▶ **TASK REQUIREMENTS**
Please give the number of lines in the records below that include "exact", with no other output.

=== Section Start ===

(** C8.  With [startDate] a date of time value [ms] milliseconds, the
    request has [start_date] equal to the rendering of [ms / 1000]; and
    likewise for [endDate] and [end_date]. *)
Theorem getPelmIntervals_date_in_seconds g pelmAccountId pelmToken (ms : number)
    (other : option Date) outcomes :
  Number.is_nan ms = false ->
  (exists r,
     (run (getPelmIntervals g pelmAccountId pelmToken
             (Some {| getTime := ms |}) other) outcomes).1 = [r] /\
     header "start_date" r
     = Some (str (Number.toString (Number.div ms (Number.of_Z 1000%Z))))) /\
  (exists r,
     (run (getPelmIntervals g pelmAccountId pelmToken
             other (Some {| getTime := ms |})) outcomes).1 = [r] /\
     header "end_date" r
     = Some (str (Number.toString (Number.div ms (Number.of_Z 1000%Z))))).
Proof.
  intros Hms. split.
  - eexists. split; [apply run_getPelmIntervals_requests |].
    rewrite (unix_seconds_of_time ms Hms). reflexivity.
  - eexists. split; [apply run_getPelmIntervals_requests |].
    rewrite (unix_seconds_of_time ms Hms). reflexivity.
Qed.

Lemma getPelmIntervals_date_in_seconds_witness :
  (exists r,
     (run (getPelmIntervals initial_globals "account" "token"
             (Some {| getTime := Number.of_Z 1667347200123%Z |}) None) []).1 = [r] /\
     header "start_date" r = Some (str "1667347200.123")) /\
  (exists r,
     (run (getPelmIntervals initial_globals "account" "token"
             None (Some {| getTime := Number.of_Z 1667347200123%Z |})) []).1 = [r] /\
     header "end_date" r = Some (str "1667347200.123")).
Proof.
  exact (getPelmIntervals_date_in_seconds initial_globals "account" "token"
           (Number.of_Z 1667347200123%Z) None [] eq_refl).
Defined.

(** C9 as it is worded does not hold: the request of [getPelmIntervals] has
    no body and its URL has no query string, so no field travels there. *)
Lemma getPelmIntervals_fields_not_in_body_or_query :
  ~ Forall
      (fun r =>
         req_method r = GET /\
         req_url r = "https://api.pelm.com/intervals" /\
         fields_in_body_or_query "account" r /\
         header "authorization" r = Some (str "Bearer token") /\
         carries_credentials "id" "secret" r)
      (run (getPelmIntervals (PelmSDK "id" "secret" initial_globals).1
              "account" "token" None None) []).1.
Proof.
  intros Hall. apply Forall_cons_1 in Hall as [(_ & _ & Hfields & _) _].
  destruct Hfields as [[(formData & Hbody & _) | Hquery] _].
  - discriminate Hbody.
  - simpl in Hquery. apply elem_of_nil in Hquery. exact Hquery.
Qed.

=== Section End ===

▶ **ANSWER BELOW**
2